Descripción del libro

Una mujer se queda desnuda para que los demás la miren. La midan. Su cuerpo es el texto en el que se ha escrito su biografía. La mano derecha es más grande que la izquierda porque es la mano con que la mujer agarra, escribe, acaricia, desencaja la tapa de los botes de legumbres. Antes, a la mujer su abuela le da unos azotazos en el culo. Va al colegio y se forja un pequeño corazón competitivo. Nada como si fuera un besugo. Ama desesperadamente a su madre y la salva de morir en un ridículo incendio. Canta desgañitándose Pájaro Chogüí y se hace amiga de muchas niñas y mujeres, y del niño más gamberro de octavo de egebé. Desprecia a las asistentas y va cada noche a los cines de verano. Para seducir se aprieta las carnes ridículamente como si su cuerpo fuera el de otra persona. Bebe, fuma, se pone mala y tiene miedo de sus alumnos. Se manifiesta. Se casa. Trabaja de ocho a ocho. Miente y dice la verdad. Como casi todo el mundo. Cumple cuarenta años. Se queda quieta. Reclama el derecho a dejar de complacer. El derecho a la lentitud.
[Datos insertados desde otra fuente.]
Section recording.
Context (sortedList : list pointer) (Hnodup : NoDup sortedList).
Context (pairs : list (nat * nat)) (parent : parents).
Context (Hrep : represents (length sortedList) pairs parent).

(** The representative's pointer. *)
Definition rep_of (i : nat) : option nat := match find i parent with Ok (r, _) => Some r | Err _ => None end.
Definition alias_of (is_ : list nat) (p : pointer) (a : option pointer) : option pointer :=
  match list_find (fun i => sortedList !! i = Some p) is_ with
  | Some (_, i) =>
    match rep_of i with
    | Some r => if decide (r = i) then a else sortedList !! r
    | None => a
    end
  | None => a
  end.

Lemma alias_of_skip i is_ p a : sortedList !! i <> Some p -> alias_of (i :: is_) p a = alias_of is_ p a.
Proof.
  intros Hi. unfold alias_of. cbn. rewrite decide_False by done.
  by destruct (list_find _ is_) as [[]|].
Qed.

Lemma alias_of_out is_ p a : (forall i, i ∈ is_ -> sortedList !! i <> Some p) -> alias_of is_ p a = a.
Proof.
  intros Hout. unfold alias_of. destruct (list_find _ is_) as [[k i]|] eqn:E; [|done].
  apply list_find_Some in E as (Hi&Hp&_). exfalso. eapply Hout; [by eapply list_elem_of_lookup_2|done].
Qed.

Lemma find_rep i : (i < length sortedList)%nat ->
  exists r p q, find i parent = Ok (r, parent) /\ (r < length sortedList)%nat /\
    sortedList !! i = Some p /\ sortedList !! r = Some q.
Proof.
  intros Hi. destruct (rep_walk _ _ _ Hrep i Hi) as (k&r&Hw). pose proof (walk_end _ _ _ _ Hw) as Hr.
  apply lookup_lt_Some in Hr. rewrite (rep_length _ _ _ Hrep) in Hr.
  destruct (lookup_lt_is_Some_2 sortedList i Hi) as [p Hp], (lookup_lt_is_Some_2 sortedList r Hr) as [q Hq].
  exists r, p, q. split_and!; [by eapply find_walk|done..].
Qed.

Lemma alias_loop_links is_ h : NoDup is_ -> Forall (fun i => (i < length sortedList)%nat) is_ ->
  Forall (fun p => is_Some (h !! p)) sortedList ->
  exists h', SymbolAliasFinder.alias_loop sortedList is_ parent h = Ok (parent, h') /\
    relinked h h' (alias_of is_).
Proof.
  intros Hnd Hin. revert h. induction is_ as [|i is_ IH]; intros h Hval; cbn [SymbolAliasFinder.alias_loop].
  { exists h. split; [done|]. apply relinked_refl. }
  apply NoDup_cons in Hnd as [Hni Hnd]. apply Forall_cons in Hin as [Hi Hin].
  destruct (find_rep i Hi) as (r&p&q&Hf&Hr&Hp&Hq).
  assert (Hvp : is_Some (h !! p)) by (rewrite Forall_forall in Hval; apply Hval; by eapply list_elem_of_lookup_2).
  assert (Hvq : is_Some (h !! q)) by (rewrite Forall_forall in Hval; apply Hval; by eapply list_elem_of_lookup_2).
  assert (Hout : forall a, alias_of is_ p a = a).
  { intros a. apply alias_of_out. intros j Hj Hjp. by rewrite (NoDup_lookup _ _ _ _ Hnodup Hjp Hp) in Hj. }
  assert (Hhd : forall a, alias_of (i :: is_) p a = if decide (r = i) then a else Some q).
  { intros a. unfold alias_of. cbn. rewrite decide_True by done. unfold rep_of. by rewrite Hf, Hq. }
  unfold mbind, symM_bind, reading. rewrite Hf. cbn [mbind res_bind].
  destruct (Nat.eqb_spec r i) as [->|Hne].
  - unfold mret, symM_ret. destruct (IH Hnd Hin h Hval) as (h'&->&Hrel). exists h'. split; [done|].
    intros u s Hu. destruct (Hrel u s Hu) as (s'&Hs'&Hc&Ha). exists s'. split_and!; [done..|].
    rewrite Ha. destruct (decide (u = p)) as [->|Hup]; [by rewrite Hout, Hhd, decide_True|].
    rewrite alias_of_skip; [done|congruence].
  - rewrite Hp, Hq. destruct (link_pair h p q Hvp Hvq) as (h1&E1&R1).
    unfold mbind, symM_bind in E1. rewrite E1.
    destruct (IH Hnd Hin h1) as (h'&->&Hrel).
    { eapply Forall_impl; [done|]. intros u [s Hu]. destruct (R1 u s Hu) as (?&?&_). eauto. }
    exists h'. split; [done|]. eapply relinked_trans; [done..|]. intros u a. cbn.
    destruct (decide (u = p)) as [->|Hup]; [by rewrite Hout, Hhd, decide_False|].
    rewrite alias_of_skip; [done|congruence].
Qed.
End recording.

(** ** Insertion sort, one of the possible results of [std::sort] *)

Definition address_of (h : heap) (p : pointer) : Z := from_option address 0 (h !! p).
Fixpoint insert_by_address (h : heap) (p : pointer) (l : list pointer) : list pointer :=
  match l with
  | [] => [p]
  | q :: l' => if address_of h p <=? address_of h q then p :: l else q :: insert_by_address h p l'
  end.
Definition insertion_sort : StdSort := fun h l => foldr (insert_by_address h) [] l.

Lemma insert_by_address_perm h p l : insert_by_address h p l ≡ₚ p :: l.
Proof.
  induction l as [|q l IH]; cbn; [done|]. case_if; [done|]. rewrite IH. apply Permutation_swap.
Qed.

Lemma by_address_iff h p q s t : h !! p = Some s -> h !! q = Some t ->
  by_address h p q <-> address_of h p <= address_of h q.
Proof.
  intros Hp Hq. unfold by_address, address_of. rewrite Hp, Hq. cbn. split; [naive_solver|eauto].
Qed.

Lemma insert_by_address_sorted h p l : Forall (fun q => is_Some (h !! q)) (p :: l) ->
  StronglySorted (by_address h) l -> StronglySorted (by_address h) (insert_by_address h p l).
Proof.
  intros [[s Hp] Hval]%Forall_cons Hs. induction Hs as [|q l Hs IH Hall]; cbn; [by repeat constructor|].
  apply Forall_cons in Hval as [[t Hq] Hval].
  destruct (Z.leb_spec (address_of h p) (address_of h q)) as [Hle|Hlt].
  - constructor; [by constructor|]. apply Forall_cons. split; [by rewrite by_address_iff|].
    rewrite Forall_forall in Hall, Hval. apply Forall_forall. intros u Hu.
    destruct (Hval _ Hu) as [v Hv]. rewrite by_address_iff by done. specialize (Hall _ Hu).
    rewrite by_address_iff in Hall by done. lia.
  - constructor; [by apply IH|]. rewrite insert_by_address_perm. apply Forall_cons. split; [|done].
    rewrite by_address_iff by done. lia.
Qed.

#[export] Instance insertion_sort_laws : SortLaws insertion_sort.
Proof.
  split; intros h l; unfold std_sort, insertion_sort.
  - induction l as [|p l IH]; cbn; [done|]. by rewrite insert_by_address_perm, IH.
  - induction 1 as [|p l Hp Hval IH]; cbn; [constructor|].
    apply insert_by_address_sorted; [|done]. apply Forall_cons. split; [done|].
    assert (Hperm : foldr (insert_by_address h) [] l ≡ₚ l).
    { clear. induction l as [|p l IH]; cbn; [done|]. by rewrite insert_by_address_perm, IH. }
    by rewrite Hperm.
Qed.

(** ** Aliases by address *)

Section by_address_proof.
Context (sort : StdSort) (laws : SortLaws sort) (l : SymbolList) (h : heap).
Context (Hval : Forall (fun p => is_Some (h !! p)) (symbolList l)) (Hnd : NoDup (symbolList l)).
Abbreviation sorted := (std_sort h (symbolList l)).

Lemma sorted_nodup : NoDup sorted.
Proof. by rewrite sort_perm. Qed.
Lemma sorted_valid : Forall (fun p => is_Some (h !! p)) sorted.
Proof. by rewrite sort_perm. Qed.
Lemma sorted_count : SymbolList.getCount l = length sorted.
Proof. unfold SymbolList.getCount. by rewrite sort_perm. Qed.

Lemma valid_symbols ptrs : Forall (fun p => is_Some (h !! p)) ptrs ->
  exists syms, Forall2 (points_to h) ptrs syms.
Proof. induction 1 as [|p ptrs [s Hs] _ [ss IH]]; [by exists []|]. exists (s :: ss). by constructor. Qed.

Lemma symbols_ascending ptrs syms : Forall2 (points_to h) ptrs syms ->
  StronglySorted (by_address h) ptrs -> ascending syms.
Proof.
  induction 1 as [|p s ptrs syms Hp H2 IH]; intros Hs; [constructor|].
  apply StronglySorted_inv in Hs as [Hs Hall]. constructor; [by apply IH|].
  apply Forall_forall. intros t Ht. apply list_elem_of_lookup_1 in Ht as [i Ht].
  destruct (Forall2_lookup_r _ _ _ _ _ H2 Ht) as (q&Hq&Hqt). rewrite Forall_forall in Hall.
  destruct (Hall q) as (u&v&Hu&Hv&Huv); [by eapply list_elem_of_lookup_2|].
  unfold points_to in *. by simplify_eq.
Qed.

(** After [find_aliases] a symbol refers to the representative of its set. *)
Lemma aliases_recorded : exists syms pairs parent h',
  Forall2 (points_to h) sorted syms /\ ascending syms /\ pairs = outer_pairs 0 syms /\
  represents (length sorted) pairs parent /\
  SymbolAliasFinder.find_aliases l h = Ok (tt, h') /\
  relinked h h' (alias_of sorted parent (seq 0 (length sorted))).
Proof.
  destruct (valid_symbols sorted sorted_valid) as [syms H2].
  assert (Hasc : ascending syms) by (eapply symbols_ascending; [done|by apply sort_sorted]).
  destruct (construct_represents sorted h syms H2 Hasc) as (parent&Ec&Hr).
  destruct (alias_loop_links sorted sorted_nodup (outer_pairs 0 syms) parent Hr (seq 0 (length sorted)) h)
    as (h'&El&Hrel).
  - apply NoDup_seq.
  - apply Forall_forall. intros i Hi%elem_of_seq. lia.
  - apply sorted_valid.
  - exists syms, (outer_pairs 0 syms), parent, h'. split_and!; try done.
    unfold SymbolAliasFinder.find_aliases. rewrite sorted_count. unfold mbind, res_bind.
    rewrite Ec. by rewrite El.
Qed.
La lección de anatomía es una novela autobiográfica, de aprendizaje, escrita con el sentido del humor y el colmillo retorcido de la novela picaresca: el pudor no tiene que ver con el contenido de lo que se cuenta –morfologías del pene, pelos del pubis, la primera menstruación–, sino con el hecho de saberlo contar. El lenguaje expulsa al relato del espacio de la obscenidad ramplona y del morbo para darle otro sentido: el de una autobiografía novelada o una novela autobiográfica (¿el orden de los factores altera el producto?) que no explota la singularidad de la voz en primera persona, sino que la acerca a su comunidad anulando la distancia entre el nosotros y el yo, dentro y fuera, ser y parecer, porque, como decía Vonnegut parafraseando a Wilde, «somos lo que aparentamos ser, así que deberíamos tener cuidado con lo que aparentamos ser». Las lecciones de anatomía terminan convirtiéndose en lecciones de geografía e historia, y quizá la percepción de los cuarenta años como lugar desde el que echar la vista atrás sea un acto elegiaco, un signo de madurez en un mundo peterpanesco o una conducta forzada por el envejecimiento prematuro al que nos somete el cambio de era y la obsolescencia electrodoméstica.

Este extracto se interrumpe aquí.